§ **Problem statement**: Copy every line below precisely as it appears.

########################################

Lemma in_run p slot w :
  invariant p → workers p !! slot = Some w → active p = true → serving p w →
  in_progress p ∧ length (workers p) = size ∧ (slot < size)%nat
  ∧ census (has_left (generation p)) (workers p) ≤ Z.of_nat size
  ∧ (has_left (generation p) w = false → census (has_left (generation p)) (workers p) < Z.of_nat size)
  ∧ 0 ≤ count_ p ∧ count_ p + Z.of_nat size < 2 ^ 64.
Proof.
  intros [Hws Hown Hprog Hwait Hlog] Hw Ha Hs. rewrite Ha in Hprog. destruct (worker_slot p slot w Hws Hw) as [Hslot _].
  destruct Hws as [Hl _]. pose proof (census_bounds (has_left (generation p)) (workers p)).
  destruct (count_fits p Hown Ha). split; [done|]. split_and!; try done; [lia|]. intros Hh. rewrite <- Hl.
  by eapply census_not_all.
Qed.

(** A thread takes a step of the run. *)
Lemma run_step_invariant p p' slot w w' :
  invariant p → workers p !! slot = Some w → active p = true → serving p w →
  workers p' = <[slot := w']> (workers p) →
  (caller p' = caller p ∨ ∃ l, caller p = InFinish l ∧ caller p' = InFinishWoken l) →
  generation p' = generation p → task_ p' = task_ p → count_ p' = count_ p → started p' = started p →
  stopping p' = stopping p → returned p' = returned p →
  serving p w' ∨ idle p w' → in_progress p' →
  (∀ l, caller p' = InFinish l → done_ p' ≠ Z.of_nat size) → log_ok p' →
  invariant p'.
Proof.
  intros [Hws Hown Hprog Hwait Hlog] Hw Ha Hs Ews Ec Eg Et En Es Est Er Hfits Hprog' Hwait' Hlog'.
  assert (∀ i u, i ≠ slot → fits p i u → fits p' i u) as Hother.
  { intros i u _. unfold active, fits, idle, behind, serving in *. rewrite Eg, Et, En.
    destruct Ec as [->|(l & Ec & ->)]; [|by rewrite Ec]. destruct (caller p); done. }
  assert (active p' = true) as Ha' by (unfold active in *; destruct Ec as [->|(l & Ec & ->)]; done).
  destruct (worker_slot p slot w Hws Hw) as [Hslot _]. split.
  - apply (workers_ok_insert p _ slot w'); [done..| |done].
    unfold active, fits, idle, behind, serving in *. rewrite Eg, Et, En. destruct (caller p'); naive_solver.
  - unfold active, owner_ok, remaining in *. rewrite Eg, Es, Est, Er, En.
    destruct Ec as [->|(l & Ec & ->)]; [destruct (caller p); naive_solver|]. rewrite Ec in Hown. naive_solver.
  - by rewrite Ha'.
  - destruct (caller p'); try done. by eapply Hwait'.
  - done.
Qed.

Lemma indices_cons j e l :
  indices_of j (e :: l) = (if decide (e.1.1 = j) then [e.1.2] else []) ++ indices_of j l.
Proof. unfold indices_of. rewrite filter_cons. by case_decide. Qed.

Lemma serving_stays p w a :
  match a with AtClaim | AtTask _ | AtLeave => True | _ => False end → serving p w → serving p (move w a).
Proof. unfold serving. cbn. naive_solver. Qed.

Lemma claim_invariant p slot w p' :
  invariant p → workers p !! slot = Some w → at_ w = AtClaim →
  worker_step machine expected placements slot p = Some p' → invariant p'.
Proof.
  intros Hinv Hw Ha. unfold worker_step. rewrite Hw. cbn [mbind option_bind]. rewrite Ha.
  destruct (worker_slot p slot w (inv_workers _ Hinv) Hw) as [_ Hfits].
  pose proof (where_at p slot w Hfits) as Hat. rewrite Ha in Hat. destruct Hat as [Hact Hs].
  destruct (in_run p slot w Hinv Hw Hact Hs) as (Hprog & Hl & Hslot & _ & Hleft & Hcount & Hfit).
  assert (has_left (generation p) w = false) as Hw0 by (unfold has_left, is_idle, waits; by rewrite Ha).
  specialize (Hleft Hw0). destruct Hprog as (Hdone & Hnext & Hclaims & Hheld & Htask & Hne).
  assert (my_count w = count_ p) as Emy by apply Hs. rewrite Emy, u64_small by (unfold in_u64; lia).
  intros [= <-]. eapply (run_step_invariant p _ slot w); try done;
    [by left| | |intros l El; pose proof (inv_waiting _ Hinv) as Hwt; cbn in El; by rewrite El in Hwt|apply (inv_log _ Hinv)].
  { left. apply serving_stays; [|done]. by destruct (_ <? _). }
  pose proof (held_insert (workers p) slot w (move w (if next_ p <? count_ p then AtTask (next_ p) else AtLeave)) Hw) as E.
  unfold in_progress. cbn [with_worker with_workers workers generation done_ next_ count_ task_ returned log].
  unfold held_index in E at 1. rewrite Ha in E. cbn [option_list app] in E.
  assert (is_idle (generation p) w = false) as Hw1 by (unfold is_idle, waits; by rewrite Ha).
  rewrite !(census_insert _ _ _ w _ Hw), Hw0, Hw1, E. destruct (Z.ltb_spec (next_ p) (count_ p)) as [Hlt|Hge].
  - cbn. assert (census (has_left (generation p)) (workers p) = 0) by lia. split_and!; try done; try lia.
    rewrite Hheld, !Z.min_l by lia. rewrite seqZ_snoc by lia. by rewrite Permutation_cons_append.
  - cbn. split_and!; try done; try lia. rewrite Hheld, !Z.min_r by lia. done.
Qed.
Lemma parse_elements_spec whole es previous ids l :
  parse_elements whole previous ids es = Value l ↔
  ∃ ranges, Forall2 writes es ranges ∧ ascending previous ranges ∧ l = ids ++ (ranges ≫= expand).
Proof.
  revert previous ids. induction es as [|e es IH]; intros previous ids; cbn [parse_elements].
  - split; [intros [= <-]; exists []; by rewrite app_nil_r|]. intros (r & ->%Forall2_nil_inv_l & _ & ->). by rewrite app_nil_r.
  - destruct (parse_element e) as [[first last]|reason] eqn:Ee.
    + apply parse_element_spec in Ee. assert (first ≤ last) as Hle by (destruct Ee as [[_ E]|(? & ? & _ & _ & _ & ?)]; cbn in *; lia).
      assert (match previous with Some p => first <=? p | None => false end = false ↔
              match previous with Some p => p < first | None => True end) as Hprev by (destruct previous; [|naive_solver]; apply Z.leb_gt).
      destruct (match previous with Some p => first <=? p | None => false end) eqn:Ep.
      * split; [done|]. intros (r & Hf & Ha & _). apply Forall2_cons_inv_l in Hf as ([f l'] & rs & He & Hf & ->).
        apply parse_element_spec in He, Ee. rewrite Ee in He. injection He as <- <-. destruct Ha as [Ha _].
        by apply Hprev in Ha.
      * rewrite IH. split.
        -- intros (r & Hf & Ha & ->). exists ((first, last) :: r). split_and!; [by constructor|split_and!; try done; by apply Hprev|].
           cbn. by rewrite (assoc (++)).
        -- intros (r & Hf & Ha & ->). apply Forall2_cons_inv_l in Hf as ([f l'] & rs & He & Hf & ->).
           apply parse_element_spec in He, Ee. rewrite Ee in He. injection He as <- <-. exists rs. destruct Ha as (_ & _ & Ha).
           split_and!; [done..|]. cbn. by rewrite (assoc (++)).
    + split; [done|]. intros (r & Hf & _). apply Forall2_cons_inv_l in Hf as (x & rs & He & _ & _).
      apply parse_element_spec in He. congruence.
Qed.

########################################

§ **Answer space**:
Lemma in_run p slot w :
  invariant p → workers p !! slot = Some w → active p = true → serving p w →
  in_progress p ∧ length (workers p) = size ∧ (slot < size)%nat
  ∧ census (has_left (generation p)) (workers p) ≤ Z.of_nat size
  ∧ (has_left (generation p) w = false → census (has_left (generation p)) (workers p) < Z.of_nat size)
  ∧ 0 ≤ count_ p ∧ count_ p + Z.of_nat size < 2 ^ 64.
Proof.
  intros [Hws Hown Hprog Hwait Hlog] Hw Ha Hs. rewrite Ha in Hprog. destruct (worker_slot p slot w Hws Hw) as [Hslot _].
  destruct Hws as [Hl _]. pose proof (census_bounds (has_left (generation p)) (workers p)).
  destruct (count_fits p Hown Ha). split; [done|]. split_and!; try done; [lia|]. intros Hh. rewrite <- Hl.
  by eapply census_not_all.
Qed.

(** A thread takes a step of the run. *)
Lemma run_step_invariant p p' slot w w' :
  invariant p → workers p !! slot = Some w → active p = true → serving p w →
  workers p' = <[slot := w']> (workers p) →
  (caller p' = caller p ∨ ∃ l, caller p = InFinish l ∧ caller p' = InFinishWoken l) →
  generation p' = generation p → task_ p' = task_ p → count_ p' = count_ p → started p' = started p →
  stopping p' = stopping p → returned p' = returned p →
  serving p w' ∨ idle p w' → in_progress p' →
  (∀ l, caller p' = InFinish l → done_ p' ≠ Z.of_nat size) → log_ok p' →
  invariant p'.
Proof.
  intros [Hws Hown Hprog Hwait Hlog] Hw Ha Hs Ews Ec Eg Et En Es Est Er Hfits Hprog' Hwait' Hlog'.
  assert (∀ i u, i ≠ slot → fits p i u → fits p' i u) as Hother.
  { intros i u _. unfold active, fits, idle, behind, serving in *. rewrite Eg, Et, En.
    destruct Ec as [->|(l & Ec & ->)]; [|by rewrite Ec]. destruct (caller p); done. }
  assert (active p' = true) as Ha' by (unfold active in *; destruct Ec as [->|(l & Ec & ->)]; done).
  destruct (worker_slot p slot w Hws Hw) as [Hslot _]. split.
  - apply (workers_ok_insert p _ slot w'); [done..| |done].
    unfold active, fits, idle, behind, serving in *. rewrite Eg, Et, En. destruct (caller p'); naive_solver.
  - unfold active, owner_ok, remaining in *. rewrite Eg, Es, Est, Er, En.
    destruct Ec as [->|(l & Ec & ->)]; [destruct (caller p); naive_solver|]. rewrite Ec in Hown. naive_solver.
  - by rewrite Ha'.
  - destruct (caller p'); try done. by eapply Hwait'.
  - done.
Qed.

Lemma indices_cons j e l :
  indices_of j (e :: l) = (if decide (e.1.1 = j) then [e.1.2] else []) ++ indices_of j l.
Proof. unfold indices_of. rewrite filter_cons. by case_decide. Qed.

Lemma serving_stays p w a :
  match a with AtClaim | AtTask _ | AtLeave => True | _ => False end → serving p w → serving p (move w a).
Proof. unfold serving. cbn. naive_solver. Qed.

Lemma claim_invariant p slot w p' :
  invariant p → workers p !! slot = Some w → at_ w = AtClaim →
  worker_step machine expected placements slot p = Some p' → invariant p'.
Proof.
  intros Hinv Hw Ha. unfold worker_step. rewrite Hw. cbn [mbind option_bind]. rewrite Ha.
  destruct (worker_slot p slot w (inv_workers _ Hinv) Hw) as [_ Hfits].
  pose proof (where_at p slot w Hfits) as Hat. rewrite Ha in Hat. destruct Hat as [Hact Hs].
  destruct (in_run p slot w Hinv Hw Hact Hs) as (Hprog & Hl & Hslot & _ & Hleft & Hcount & Hfit).
  assert (has_left (generation p) w = false) as Hw0 by (unfold has_left, is_idle, waits; by rewrite Ha).
  specialize (Hleft Hw0). destruct Hprog as (Hdone & Hnext & Hclaims & Hheld & Htask & Hne).
  assert (my_count w = count_ p) as Emy by apply Hs. rewrite Emy, u64_small by (unfold in_u64; lia).
  intros [= <-]. eapply (run_step_invariant p _ slot w); try done;
    [by left| | |intros l El; pose proof (inv_waiting _ Hinv) as Hwt; cbn in El; by rewrite El in Hwt|apply (inv_log _ Hinv)].
  { left. apply serving_stays; [|done]. by destruct (_ <? _). }
  pose proof (held_insert (workers p) slot w (move w (if next_ p <? count_ p then AtTask (next_ p) else AtLeave)) Hw) as E.
  unfold in_progress. cbn [with_worker with_workers workers generation done_ next_ count_ task_ returned log].
  unfold held_index in E at 1. rewrite Ha in E. cbn [option_list app] in E.
  assert (is_idle (generation p) w = false) as Hw1 by (unfold is_idle, waits; by rewrite Ha).
  rewrite !(census_insert _ _ _ w _ Hw), Hw0, Hw1, E. destruct (Z.ltb_spec (next_ p) (count_ p)) as [Hlt|Hge].
  - cbn. assert (census (has_left (generation p)) (workers p) = 0) by lia. split_and!; try done; try lia.
    rewrite Hheld, !Z.min_l by lia. rewrite seqZ_snoc by lia. by rewrite Permutation_cons_append.
  - cbn. split_and!; try done; try lia. rewrite Hheld, !Z.min_r by lia. done.
Qed.
Lemma parse_elements_spec whole es previous ids l :
  parse_elements whole previous ids es = Value l ↔
  ∃ ranges, Forall2 writes es ranges ∧ ascending previous ranges ∧ l = ids ++ (ranges ≫= expand).
Proof.
  revert previous ids. induction es as [|e es IH]; intros previous ids; cbn [parse_elements].
  - split; [intros [= <-]; exists []; by rewrite app_nil_r|]. intros (r & ->%Forall2_nil_inv_l & _ & ->). by rewrite app_nil_r.
  - destruct (parse_element e) as [[first last]|reason] eqn:Ee.
    + apply parse_element_spec in Ee. assert (first ≤ last) as Hle by (destruct Ee as [[_ E]|(? & ? & _ & _ & _ & ?)]; cbn in *; lia).
      assert (match previous with Some p => first <=? p | None => false end = false ↔
              match previous with Some p => p < first | None => True end) as Hprev by (destruct previous; [|naive_solver]; apply Z.leb_gt).
      destruct (match previous with Some p => first <=? p | None => false end) eqn:Ep.
      * split; [done|]. intros (r & Hf & Ha & _). apply Forall2_cons_inv_l in Hf as ([f l'] & rs & He & Hf & ->).
        apply parse_element_spec in He, Ee. rewrite Ee in He. injection He as <- <-. destruct Ha as [Ha _].
        by apply Hprev in Ha.
      * rewrite IH. split.
        -- intros (r & Hf & Ha & ->). exists ((first, last) :: r). split_and!; [by constructor|split_and!; try done; by apply Hprev|].
           cbn. by rewrite (assoc (++)).
        -- intros (r & Hf & Ha & ->). apply Forall2_cons_inv_l in Hf as ([f l'] & rs & He & Hf & ->).
           apply parse_element_spec in He, Ee. rewrite Ee in He. injection He as <- <-. exists rs. destruct Ha as (_ & _ & Ha).
           split_and!; [done..|]. cbn. by rewrite (assoc (++)).
    + split; [done|]. intros (r & Hf & _). apply Forall2_cons_inv_l in Hf as (x & rs & He & _ & _).
      apply parse_element_spec in He. congruence.
Qed.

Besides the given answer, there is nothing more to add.